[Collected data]
(** * The downloads organizer of [scripts/organize_downloads.py]

    A shallow embedding of the script's two functions,
    [get_target_folder] (the classifier) and [organize_downloads] (the
    loop that creates the category folders and moves the files), and
    the properties of them that the specification of the repository
    states.

    Modelling choices, all of them visible in the definitions below:
    - a Python [str] is a Rocq [string]: file names are byte strings and
      [str.lower] acts on the letters [A]..[Z] only;
    - a [pathlib.Path] is the list of its components below the root;
    - [Path.suffix] is the one of Python 3.11, the oldest version the
      script accepts in its header;
    - the file system is a finite tree of files and directories (no
      symbolic links, no permissions); what the platform decides, the
      order and the failures of [os.listdir] and the failures of
      [shutil.move], enters [organize_downloads] as two parameters. *)

From Stdlib Require Import String Ascii List NArith.
From stdpp Require Import gmap strings list fin_maps.

Open Scope string_scope.

(** ** Python strings *)

Module PyStr.

(** [c.lower()] for one ASCII character. *)
Definition lower_ascii (c : ascii) : ascii :=
  let n := N_of_ascii c in
  if ((65 <=? n) && (n <=? 90))%N then ascii_of_N (n + 32) else c.

(** [s.lower()] *)
Fixpoint lower (s : string) : string :=
  match s with
  | EmptyString => EmptyString
  | String c s' => String (lower_ascii c) (lower s')
  end.

(** [needle in hay] *)
Fixpoint contains (needle hay : string) : bool :=
  String.prefix needle hay
  || match hay with
     | EmptyString => false
     | String _ hay' => contains needle hay'
     end.

(** [s.rfind(c)], with [None] for Python's [-1]. *)
Fixpoint rfind (c : ascii) (s : string) : option nat :=
  match s with
  | EmptyString => None
  | String a s' =>
      match rfind c s' with
      | Some i => Some (S i)
      | None => if Ascii.eqb a c then Some 0 else None
      end
  end.

(** [s[i:]] *)
Fixpoint drop (i : nat) (s : string) : string :=
  match i, s with
  | O, _ => s
  | S i', String _ s' => drop i' s'
  | S _, EmptyString => EmptyString
  end.

(** [s.lstrip(c)] and [s.rstrip(c)] for a one-character [c]. *)
Fixpoint lstrip (c : ascii) (s : string) : string :=
  match s with
  | EmptyString => EmptyString
  | String a s' => if Ascii.eqb a c then lstrip c s' else s
  end.

Fixpoint rstrip (c : ascii) (s : string) : string :=
  match s with
  | EmptyString => EmptyString
  | String a s' =>
      match rstrip c s' with
      | EmptyString => if Ascii.eqb a c then EmptyString else String a EmptyString
      | r => String a r
      end
  end.

(** [s.strip(c)] *)
Definition strip (c : ascii) (s : string) : string := rstrip c (lstrip c s).

(** [a] occurs in [b] as a contiguous block. *)
Definition substring_of (a b : string) : Prop :=
  ∃ pre post, b = pre +:+ a +:+ post.

End PyStr.

(** ** Paths *)

(** A path is the list of its components; [p / c] appends one. *)
Abbreviation Path := (list string).

Definition path_div (p : Path) (c : string) : Path := p ++ [c].
Infix "/:" := path_div (at level 40, left associativity).

(** [p.name]: the final component, [''] when there is none. *)
Definition path_name (p : Path) : string := List.last p "".

(** [p.suffix] (pathlib of Python 3.11):
    [i = name.rfind('.')]; [name[i:]] if [0 < i < len(name) - 1], else ['']. *)
Definition path_suffix (p : Path) : string :=
  let name := path_name p in
  match PyStr.rfind "." name with
  | Some i =>
      if ((0 <? i) && (i <? String.length name - 1))%nat
      then PyStr.drop i name
      else ""
  | None => ""
  end.

(** [str(p)] for an absolute POSIX path. *)
Definition path_str (p : Path) : string :=
  match p with
  | [] => "/"
  | _ => String.concat "" (map (λ c, "/" +:+ c) p)
  end.

(** ** The classifier *)

(** The rule tables.  [KEYWORD_FOLDERS] is iterated with [.items()], so
    its declaration order matters and it is a list of pairs;
    [CATEGORY_MAP] is only looked up, so it is a finite map. *)
Definition KEYWORD_FOLDERS : list (string * string) :=
  [ ("invoice", "Invoices");
    ("receipt", "Invoices");
    ("fatura", "Invoices");
    ("anki", "Anki");
    ("course", "Courses");
    ("blueprint", "Courses");
    ("ai", "AI");
    ("langgraph", "AI");
    ("agent", "AI");
    ("prompt", "AI");
    ("filmmaking", "Media Projects");
    ("presentation", "Presentations") ].

Definition CATEGORY_MAP : gmap string string :=
  list_to_map
  [ ("pdf", "PDFs");
    ("pptx", "Presentations");
    ("mp4", "Videos");
    ("m4a", "Audio");
    ("png", "Images");
    ("jpg", "Images");
    ("jpeg", "Images");
    ("webp", "Images");
    ("heic", "Images");
    ("dmg", "Installers");
    ("zip", "Archives");
    ("rar", "Archives");
    ("csv", "Data");
    ("xlsx", "Data");
    ("json", "Data");
    ("srt", "Subtitles");
    ("ics", "Calendars");
    ("ipynb", "Notebooks");
    ("tsx", "Code");
    ("html", "Web");
    ("txt", "Text") ].

(** [DOWNLOADS_DIR = Path.home() / "Downloads"] *)
Definition DOWNLOADS_DIR (home : Path) : Path := home /: "Downloads".

(** [file.name.lower()] and [file.suffix.lower().strip(".")] *)
Definition lower_name (file : Path) : string := PyStr.lower (path_name file).
Definition ext (file : Path) : string :=
  PyStr.strip "." (PyStr.lower (path_suffix file)).

(** The [for keyword, folder in ....items()] loop of [get_target_folder]:
    the folder of the first rule whose keyword is in [name]. *)
Fixpoint scan_keywords (rules : list (string * string)) (name : string)
  : option string :=
  match rules with
  | [] => None
  | (keyword, folder) :: rules' =>
      if PyStr.contains keyword name then Some folder
      else scan_keywords rules' name
  end.

(** [get_target_folder] over arbitrary rule tables. *)
Definition classify (keyword_folders : list (string * string))
    (category_map : gmap string string) (downloads_dir : Path) (file : Path)
  : Path :=
  match scan_keywords keyword_folders (lower_name file) with
  | Some folder => downloads_dir /: folder
  | None =>
      match category_map !! ext file with
      | Some folder => downloads_dir /: folder
      | None => downloads_dir /: "Misc"
      end
  end.

(** [get_target_folder(file)] with the script's tables. *)
Definition get_target_folder (home : Path) (file : Path) : Path :=
  classify KEYWORD_FOLDERS CATEGORY_MAP (DOWNLOADS_DIR home) file.

(** No rule declared before position [i] has its keyword in [name]. *)
Definition none_before (rules : list (string * string)) (name : string)
    (i : nat) : Prop :=
  Forall (λ rule, PyStr.contains rule.1 name = false) (take i rules).

(** A rule [(keyword, folder)] matches a file. *)
Definition rule_matches (file : Path) (rule : string * string) : bool :=
  PyStr.contains rule.1 (lower_name file).

(** ** The file system *)

(** A file system is the tree below the root directory. *)
#[warnings="-register-all"]
Inductive node :=
  | File (data : string)
  | Dir (entries : gmap string node).

(** The node a path leads to, if any. *)
Fixpoint fs_lookup (p : Path) (n : node) : option node :=
  match p with
  | [] => Some n
  | c :: p' =>
      match n with
      | Dir es =>
          match es !! c with
          | Some child => fs_lookup p' child
          | None => None
          end
      | File _ => None
      end
  end.

(** Bind [v] at [p]; nothing happens unless the parent of [p] is a
    directory. *)
Fixpoint fs_insert (p : Path) (v : node) (n : node) : node :=
  match p with
  | [] => v
  | c :: p' =>
      match n with
      | Dir es =>
          match p' with
          | [] => Dir (<[c := v]> es)
          | _ =>
              match es !! c with
              | Some child => Dir (<[c := fs_insert p' v child]> es)
              | None => n
              end
          end
      | File _ => n
      end
  end.

(** Remove the entry at [p]. *)
Fixpoint fs_delete (p : Path) (n : node) : node :=
  match p with
  | [] => n
  | c :: p' =>
      match n with
      | Dir es =>
          match p' with
          | [] => Dir (delete c es)
          | _ =>
              match es !! c with
              | Some child => Dir (<[c := fs_delete p' child]> es)
              | None => n
              end
          end
      | File _ => n
      end
  end.

(** [p.is_file()], [p.is_dir()] and [p.exists()] *)
Definition is_file (fs : node) (p : Path) : bool :=
  match fs_lookup p fs with Some (File _) => true | _ => false end.

Definition is_dir (fs : node) (p : Path) : bool :=
  match fs_lookup p fs with Some (Dir _) => true | _ => false end.

Definition path_exists (fs : node) (p : Path) : bool :=
  match fs_lookup p fs with Some _ => true | None => false end.

(** ** Exceptions *)

(** A raised exception: its class and its [str()]. *)
Record exn := Exception { exn_class : string; exn_str : string }.

Definition FileNotFoundError (p : Path) : exn :=
  Exception "FileNotFoundError"
    ("[Errno 2] No such file or directory: '" +:+ path_str p +:+ "'").
Definition FileExistsError (p : Path) : exn :=
  Exception "FileExistsError"
    ("[Errno 17] File exists: '" +:+ path_str p +:+ "'").
Definition NotADirectoryError (p : Path) : exn :=
  Exception "NotADirectoryError"
    ("[Errno 20] Not a directory: '" +:+ path_str p +:+ "'").
Definition PermissionError (p : Path) : exn :=
  Exception "PermissionError"
    ("[Errno 13] Permission denied: '" +:+ path_str p +:+ "'").

(** What a call does: it returns a value or raises. *)
Inductive outcome (A : Type) :=
  | Return (a : A)
  | Raise (e : exn).
Arguments Return {A} a.
Arguments Raise {A} e.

■ AIM OF THE EXERCISE: Repeat the records above line by line, from the first line through the line that contains "From stdpp Require".

■ FINISHED TASK:
(** * The downloads organizer of [scripts/organize_downloads.py]

    A shallow embedding of the script's two functions,
    [get_target_folder] (the classifier) and [organize_downloads] (the
    loop that creates the category folders and moves the files), and
    the properties of them that the specification of the repository
    states.

    Modelling choices, all of them visible in the definitions below:
    - a Python [str] is a Rocq [string]: file names are byte strings and
      [str.lower] acts on the letters [A]..[Z] only;
    - a [pathlib.Path] is the list of its components below the root;
    - [Path.suffix] is the one of Python 3.11, the oldest version the
      script accepts in its header;
    - the file system is a finite tree of files and directories (no
      symbolic links, no permissions); what the platform decides, the
      order and the failures of [os.listdir] and the failures of
      [shutil.move], enters [organize_downloads] as two parameters. *)

From Stdlib Require Import String Ascii List NArith.
From stdpp Require Import gmap strings list fin_maps.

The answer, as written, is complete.